I let her make her own decision on that one as I felt she was old enough, but I wish now I had not, because I was leaning away from it, as it had not been around long enough and was rushed through approval. The reproductive system failures and the autoimmune diseases linked to it are piling up. All of the bleeding issues, everything seems to tie back to it.
Turns out that vaccine only protects against 13 strains of HPV and there are well over 100. So it isn't even particularly effective. Nor does it seem to be particularly effective in preventing the cervical cancer from happening that it was touted to do.
I don't generally subscribe to conspiracy theories, but the one that says this is about population control is starting to sound scarily realistic. The number of young women ending up with premature ovarian death and excessive menstrual bleeding after this vaccine is piling up. Well, if you kill the ovaries there will be no babies. You have bleeding that lasts ten or twelve weeks that is so heavy you soak a pad an hour with debilitating cramps, become severely anemic, and cannot live your life, you will be happy to go on the drugs that will stop it and incidentally prevent pregnancy. There is case after case after case of this if you dig deep enough.
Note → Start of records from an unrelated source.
(** X19. A press away from every charge (or with no charge left), moves
    inside the axes and a release add one charge: at the position of the
    press, with magnitude [round] of the horizontal distance from the
    press to the last move, and [round(qadd)] (0 after a completed
    gesture) when there was no move, where that magnitude is one
    [np.hstack] stores as a float.  The press raises [ValueError] when
    there is no charge; the moves do not raise; the release raises what
    [self.draw()] raises at the end of [plot_fieldlines], and nothing
    else, and resets the attributes of the gesture when that call
    returns. *)
Theorem add_gesture g event events release w (x y q : F) :
  wf (charges w) -> closest_k w = None ->
  xdata event = Some x -> ydata event = Some y ->
  get_closest (x, y) flit_0p2 (charges w) = Ok None \/ _pos (charges w) = [] ->
  Forall (fun ge => is_Some (xdata ge.2)) events ->
  py_round (match last events ≫= (fun ge => xdata ge.2) with
            | Some x' => fsub x' x
            | None => qadd w
            end) = inr q ->
  let r1 := on_mouse_press event w in
  let r2 := mouse_moves odeint events r1.1 in
  let r3 := on_mouse_release odeint g release r2.1 in
  (r1.2 = None \/ r1.2 = Some (EngineError ValueError)) /\
  r2.2 = [] /\
  charges r3.1 = add_charge q (x, y) (charges w) /\
  r3.2 = draw g (plot r3.1) /\
  (r3.2 = None ->
   mouse_pressed_pos r3.1 = None /\ closest_k r3.1 = None /\
   qadd r3.1 = fzero).
Proof.
  intros Hwf Hk Hx Hy Hclosest Hall Hq. cbn zeta.
  assert (exists e1 d,
            on_mouse_press event w
            = (mkWidget (Some (x, y)) None d (qadd w) (charges w) (plot w), e1)
            /\ (e1 = None \/ e1 = Some (EngineError ValueError)))
    as (e1 & d & -> & He1).
  { destruct Hclosest as [Hc|Hc].
    - exists None, false. split; [|by left].
      by apply on_mouse_press_Ok.
    - exists (Some (EngineError ValueError)), (dragging w). split; [|by right].
      unfold on_mouse_press. rewrite Hx, Hy. cbn.
      by rewrite (get_closest_no_charge _ _ _ Hc), Hk. }
  cbn [fst snd].
  rewrite (mouse_moves_adding events _ (x, y)) by done.
  cbn [fst snd qadd charges plot dragging].
  unfold on_mouse_release. cbn [closest_k qadd mouse_pressed_pos charges].
  rewrite Hq, add_charge_run_Some. cbn [fst snd].
  destruct (replot_and_reset_ok g
              (with_charges
                 (mkWidget (Some (x, y)) None d
                    (match last events ≫= (fun ge => xdata ge.2) with
                     | Some x' => fsub x' x
                     | None => qadd w
                     end) (charges w) (plot w))
                 (add_charge q (x, y) (charges w)))) as [ps ->].
  { by apply wf_add_charge. }
  cbn [fst snd]. destruct (draw g ps) as [e|] eqn:Hdraw; cbn.
  - by rewrite Hdraw.
  - by rewrite Hdraw.
Qed.

End HandlerFacts.

Section UnbalancedTracer.
Context {F : Type} `{Numeric F} `{Trig F}.
Variable odeint : (F * F -> F -> F * F) -> F * F -> list F -> list (F * F).

Lemma field_lines_unbalanced n sr lmax npoints (c : Charges F) :
  unbalanced c -> (0 < n)%Z -> (0 <= npoints)%Z ->
  field_lines odeint n sr lmax npoints c = Raise IndexError.
Proof.
  intros Hc Hn Hnp. unfold field_lines.
  destruct (start_angles_length (F := F) n Hn) as (angles & -> & _).
  rewrite bind_Ok.
  destruct (np_linspace_length fzero lmax npoints Hnp) as (lambdas & -> & _).
  rewrite bind_Ok. by rewrite (get_charges_unbalanced _ Hc).
Qed.
End UnbalancedTracer.

Section GestureFacts.
Context {F : Type} `{Numeric F} `{Trig F} `{PyFloat F}.
Variable odeint : (F * F -> F -> F * F) -> F * F -> list F -> list (F * F).
Implicit Types (c : Charges F) (w : @MyMplWidget F) (ps : @plot_state F).
Implicit Types (event : @MouseEvent F) (g : @canvas F).
Implicit Types (events : list (@canvas F * @MouseEvent F)).

(** Where a move puts the charge being dragged, whatever the canvas
    does. *)
Lemma on_mouse_move_dragging g event w (p : F * F) (k : nat) :
  mouse_pressed_pos w = Some p -> closest_k w = Some k ->
  wf (charges w) -> k < size (charges w) ->
  exists ps e,
    on_mouse_move odeint g event w
    = (mkWidget (Some p) (Some k) true (qadd w)
         (mkCharges (_q (charges w))
            (<[k := (stored (xdata event), stored (ydata event))]>
               (_pos (charges w))))
         ps, e) /\
    (silent g -> e = None).
Proof.
  intros Hp Hk Hwf Hlt. destruct w as [pp ck d qa c pl].
  cbn in Hp, Hk, Hwf, Hlt. subst pp ck.
  unfold on_mouse_move.
  cbn [mouse_pressed_pos closest_k charges qadd plot dragging].
  set (c' := mkCharges (_q c)
               (<[k := (stored (xdata event), stored (ydata event))]> (_pos c))).
  rewrite (set_position_run_Ok _ _ _ c')
    by (rewrite set_position_in_range by (done || lia);
        by rewrite Nat2Z.id).
  cbn [fst snd].
  destruct (drag_replot_ok odeint g
              (with_charges (mkWidget (Some p) (Some k) true qa c pl) c'))
    as (ps & e & -> & He).
  { unfold wf in *. cbn. by rewrite length_insert. }
  by exists ps, e.
Qed.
Yet the government and the drug companies continue to insist this particular vaccine is safe and effective. It causes convulsions in many girls when given which sometimes leads to paralysis. How is that even allowed? I am furious about this. It never should have made it through the FDA to begin with. It's all about profits for drug companies. If it weren't, we would be allowed to sue vaccine makers in this country when they damage our kids, instead of them being legally protected from litigation by the government.
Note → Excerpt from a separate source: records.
(** * TaskFlow: gateway, entity containers and the local task list

    A shallow embedding of the data-access layer of the TaskFlow front end:
    - [utils/apperClient.js], [services/taskService.js],
      [services/projectService.js], [services/userService.js]: the remote
      entity gateway over the external record store;
    - [context/TaskContext.jsx], [context/ProjectContext.jsx]: the entity
      state containers;
    - [pages/Home.jsx], [components/MainFeature.jsx]: the local-only task
      list and its form.

    Asynchronous functions are run to completion one at a time: an [await]
    is a call to the awaited function, a rejected promise is the [Rejected]
    outcome of the effect monad below.  Where the order in which promises
    settle matters, an operation is also given in two halves, cut at its
    [await]. *)

From Stdlib Require Import ZArith Ascii String.
From stdpp Require Import base strings gmap list pretty sorting.

Local Open Scope Z_scope.

(** ** JavaScript data *)

(** Primitive values held in record fields and passed as identifiers. *)
Inductive value :=
| VUndefined
| VNull
| VBool (b : bool)
| VNum (n : Z)
| VStr (s : string).

#[global] Instance value_eq_dec : EqDecision value.
Proof. solve_decision. Defined.

(** A record of the external store: a plain object keyed by field name. *)
Abbreviation obj := (gmap string value).

(** Property read [o[f]]: a missing property reads as [undefined]. *)
Definition get (o : obj) (f : string) : value := default VUndefined (o !! f).

(** Template-literal conversion [`${v}`]. *)
Definition to_string (v : value) : string :=
  match v with
  | VUndefined => "undefined"
  | VNull => "null"
  | VBool true => "true"
  | VBool false => "false"
  | VNum n => pretty n
  | VStr s => s
  end.

(** What a function hands back: a primitive, one record, or an array. *)
Inductive jsval :=
| Prim (v : value)
| Object (o : obj)
| Array (l : list obj).

(** A thrown value, which is also what a promise rejects with.  [Error]
    stands for an object, of whatever class: an [Error] of the program, an
    error of the SDK, a [SyntaxError] or [TypeError] of the engine; its
    argument is the [message] property when that is a string, as it is for
    error objects.  [Primitive] is a value that is not an object, [null]
    and [undefined] among them: a promise may reject with any value. *)
Inductive exn :=
| Error (message : option string)
| Primitive (v : value).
I am not an anti-vaxxer by a long shot. There is such a huge benefit in so many vaccines. But in my opinion this one is worse than what it is supposed to protect against. This one is a crime against women and girls and endangers the future of the human race. And now they are pushing it on boys, too. My son wants kids some day. He will never take that vaccine. Hopefully his future wife will have been saved from its ravages as well.